Vu le mémoire en réponse du délégué du Gouvernement déposé au greffe de la Cour administrative le 15 mars 2005 ;

Vu les pièces versées en cause et notamment le jugement entrepris ;

Ouï le conseiller en son rapport, Maître Louis Tinti et Madame la déléguée du Gouvernement Jacqueline Jacques en leurs plaidoiries respectives.

Par requête, inscrite sous le numéro 19142 du rôle et déposée au greffe du tribunal administratif en date du 10 janvier 2005, Monsieur XXX XXX a fait introduire un recours tendant à l’annulation d’une décision du ministre des Affaires étrangères et de l’Immigration du 27 octobre 2004, portant rejet de sa demande en reconnaissance du statut de réfugié comme étant manifestement infondée, ainsi que d’une décision confirmative du même ministre du 8 décembre 2004 prise sur recours gracieux.

Par jugement rendu le 2 février 2005, le tribunal administratif, deuxième chambre, statuant à l’égard de toutes les parties, a reçu le recours en annulation en la forme et, au fond, l’a déclaré non justifié et en a débouté Monsieur XX.

Le tribunal a justifié sa décision en estimant qu’une demande d’asile basée exclusivement sur des motifs d’ordre personnel et familial ou sur un sentiment général d’insécurité, sans faire état d’un quelconque fait pouvant être considéré comme constituant une persécution ou une crainte de persécution au sens de la Convention de Genève, est à considérer comme manifestement infondée. Il a retenu qu’en l’espèce, les craintes exprimées par l’actuel appelant à l’égard de son père et de ses cousins trouvent en substance leurs origines dans un différend relatif à sa vie privée et partant dans un problème d’ordre familial, lesquels sont étrangers aux motifs de persécution visés par la Convention de Genève. Les premiers juges ont encore relevé que les considérations d’ordre religieux invoquées par l’actuel appelant ne visent que des personnes qui ne sauraient être considérées comme des agents de persécution au sens de la Convention de Genève. Enfin, ils ont conclu que le fait par l’actuel appelant d’être recherché par la police à la suite de la mort de sa cousine doit être situé dans le cadre d’une enquête normale à la suite d’un crime de droit commun, de sorte à ne pas tomber sous le champ d’application de la Convention de Genève.

En date du 2 mars 2005, Maître Louis Tinti, avocat à la Cour, a déposé une requête d’appel en nom et pour compte de Monsieur XXX XXX, inscrite sous le numéro 19420C du rôle, par laquelle la partie appelante sollicite la réformation du premier jugement.
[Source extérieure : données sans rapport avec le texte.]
(** The joins of a query, behind those that are done. *)
Lemma achieves_joins parent alias joins : readable_alias m alias → Forall (readable_table m) parent →
  ∀ done_, Forall (readable_table m) done_ → Forall (readable_table m) joins → Forall (parsed m n) (joins ≫= join_children) →
  achieves m false (qualify_joins statement query parent alias done_ joins)
    (λ all, ∃ joins', all = done_ ++ joins' ∧ Forall (readable_table m) joins' ∧ length joins' = length joins)
    (λ all, ∀ joins', all = done_ ++ joins' → Forall (settled m) (joins' ≫= join_children)).
Proof using HS HQ.
  intros Ha Hpar. induction joins as [|[value condition type] joins IH]; intros done_ Hd Hj Hp; cbn [qualify_joins].
  { apply achieves_ret; [exists []; by rewrite app_nil_r|]. intros _ joins' Hj'. rewrite <- (app_nil_r done_) in Hj' at 1. apply app_inv_head in Hj' as <-. constructor. }
  apply Forall_cons_1 in Hj as [Hr Hj]. cbn in Hp. apply Forall_cons_1 in Hp as [Hv [Hc Hp]%Forall_cons_1].
  assert (Hr' : ∀ v', keeps m value v' → readable_table m (Join v' condition type)).
  { intros v' HK. destruct value; try done. destruct HK as (t' & l' & -> & Hl). destruct Hr. split; auto. }
  eapply achieves_bind.
  { apply HQ; [|by destruct value|done]. apply Forall_app; split; [done|]. apply Forall_app; split; [|done]. by constructor. }
  intros r1 v' HK1 HD1. specialize (Hr' v' HK1).
  eapply achieves_bind.
  { apply HS; [|done|done]. apply Forall_app; split; [done|]. constructor; [done|]. by apply Forall_app. }
  intros r2 c' _ HD2.
  eapply achieves_bind.
  { apply IH; [|done|done]. apply Forall_app; split; [done|]. by constructor; [|constructor]. }
  intros r3 all (js & -> & Hjs & Hlen) HD3. cbn [orb]. rewrite <- app_assoc in *. cbn [app] in *. apply achieves_ret.
  - exists (Join v' c' type :: js). split_and!; [done|by constructor|cbn; lia].
  - intros [[-> ->]%orb_false_iff ->]%orb_false_iff joins' <-%app_inv_head. cbn. constructor; [auto|]. constructor; auto.
    apply HD3; [done|]. by rewrite <- app_assoc.
Qed.
Lemma query_step parent stmt : Forall (readable_table m) parent → is_query stmt = true → parsed m (S n) stmt →
  achieves m false (qualify_query_body statement query parent stmt) (keeps m stmt) (settled m).
Proof using HS HQ.
  intros Hpar Hq Hp. inversion Hp as [? ? Hh Hc]; subst. destruct stmt as [| | | | | | | | | | | | | | | | | |p t a u l| | | | | | | | | |]; try done; cbn [qualify_query_body].
  - destruct t as [| |select_list table_list w o words so| | | | | | | | | | | | | | | | | | | | | | | | | |]; try done.
    { apply achieves_ret; [by exists (table_STATEMENT p0 t1 t2 columns t3), l|]. by repeat constructor. }
    destruct table_list as [| | | | | | | | | | |ring| | | | | | | | | | | | | | | | |]; try done.
    destruct Hh as (Hne & Hring & -> & items & ->). destruct ring as [|j ring]; [done|].
    cbn [visited] in Hc. apply Forall_app in Hc as [Hjs [Hsl [Hw [Ho _]%Forall_cons_1]%Forall_cons_1]%Forall_cons_1].
    set (stmt := table_alias_STATEMENT _ _ _ _ _).
    assert (Halias : readable_alias m stmt).
    { inversion Hsl as [n0 st0 Hit Hit0 Hn0 Hst0]. destruct Hit as [Hne' HF]. right. eexists _, _, _, _, items. by split_and!. }
    eapply achieves_bind; [by apply achieves_joins|]. intros r1 joins (js & -> & Hjoins & Hlen) HD1. cbn [app orb] in *.
    assert (Htab : Forall (readable_table m) (js ++ parent)) by by apply Forall_app.
    eapply achieves_bind; [by apply HS|]. intros r2 sl' (items' & -> & Hsame) HD2.
    eapply achieves_bind; [by apply HS|]. intros r3 w' _ HD3.
    eapply achieves_bind; [by apply HS|]. intros r4 o' _ HD4.
    apply achieves_ret.
    + eexists _, _. split; [done|]. intros [?|(r & [= <-] & Hn & HF)]; [done|]. right. exists items'.
      destruct (same_names_readable m _ _ Hsame Hn HF). by split_and!.
    + intros [[[-> ->]%orb_false_iff ->]%orb_false_iff ->]%orb_false_iff. constructor; [done|]. cbn [visited].
      apply Forall_app; split; [by apply HD1|]. repeat apply Forall_cons_2; auto.
  - destruct Hh as [Hqa Hqb]. cbn in Hc. apply Forall_cons_1 in Hc as [Ha [Hb _]%Forall_cons_1].
    eapply achieves_bind; [by apply HQ|]. intros r a' _ Hra.
    eapply achieves_bind; [by apply HQ|]. intros r' b' _ Hrb. cbn [orb].
    apply achieves_ret; [done|]. intros [-> ->]%orb_false_iff. apply settled_two; [done|done|auto..].
Qed.
End step.
Lemma qualify_ok n : ∀ fuel,
  ((2 * n ≤ fuel)%nat → statement_ok n (qualify_statement octo_global d fuel)) ∧
  ((2 * n ≤ S fuel)%nat → query_ok n (qualify_query octo_global d fuel)).
Proof using Hfun.
  induction n as [|n IH]; intros fuel.
  { split; intros _ ? ? ? ?; [intros ? Hp|intros Hp]; inversion Hp. }
  assert (HQ : ∀ fuel, (2 * S n ≤ S fuel)%nat → query_ok (S n) (qualify_query octo_global d fuel)).
  { clear fuel. intros [|fuel] Hle; [lia|]. intros parent stmt ? ? ?. cbn [qualify_query].
    apply (query_step n); [apply IH; lia|apply IH; lia|done..]. }
  split; [|apply HQ]. destruct fuel as [|fuel]; [lia|]. intros Hle tables alias stmt Ht Ha Hp. cbn [qualify_statement].
  destruct (is_query stmt) eqn:Hq.
  - destruct stmt; try done; (apply (HQ fuel); [lia|done..]).
  - apply (body_step n); [apply IH; lia|done..].
Qed.
End query.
A l’appui de sa requête d’appel, l’appelant reproche aux premiers juges de ne pas avoir fait droit à ses conclusions telles qu’exposées en première instance, en soutenant qu’en tant que membre d’une « grande famille musulmane », il risquerait d’être persécuté du fait d’avoir violé des règles de conduite telles que fixées par la religion musulmane en raison de son projet de mariage avec une personne de religion différente. Il soutient plus particulièrement qu’une violation de ce précepte religieux risquerait d’être sanctionnée par la mort, une pratique qui serait d’ailleurs susceptible d’être appliquée par les autorités judiciaires, dans la mesure où la religion musulmane constituerait la religion de l’Etat de son pays d’origine, à savoir le Mali, et où lesdites autorités seraient « largement gouvernées dans leur attitude par les règles de conduite » telles que fixées par la religion musulmane. Il relève encore qu’il serait susceptible d’être tenu pour responsable, même si c’est de manière indirecte, du décès de sa cousine, qui pourrait être considéré par les autorités judiciaires de son pays d’origine comme ayant été causé par le fait de se marier avec une personne de confession chrétienne. En conclusion, il retient qu’il risquerait des persécutions soit de la part des autorités de son pays soit de la part des membres de sa famille, ce qui le mettrait dans l’impossibilité de retourner dans son pays.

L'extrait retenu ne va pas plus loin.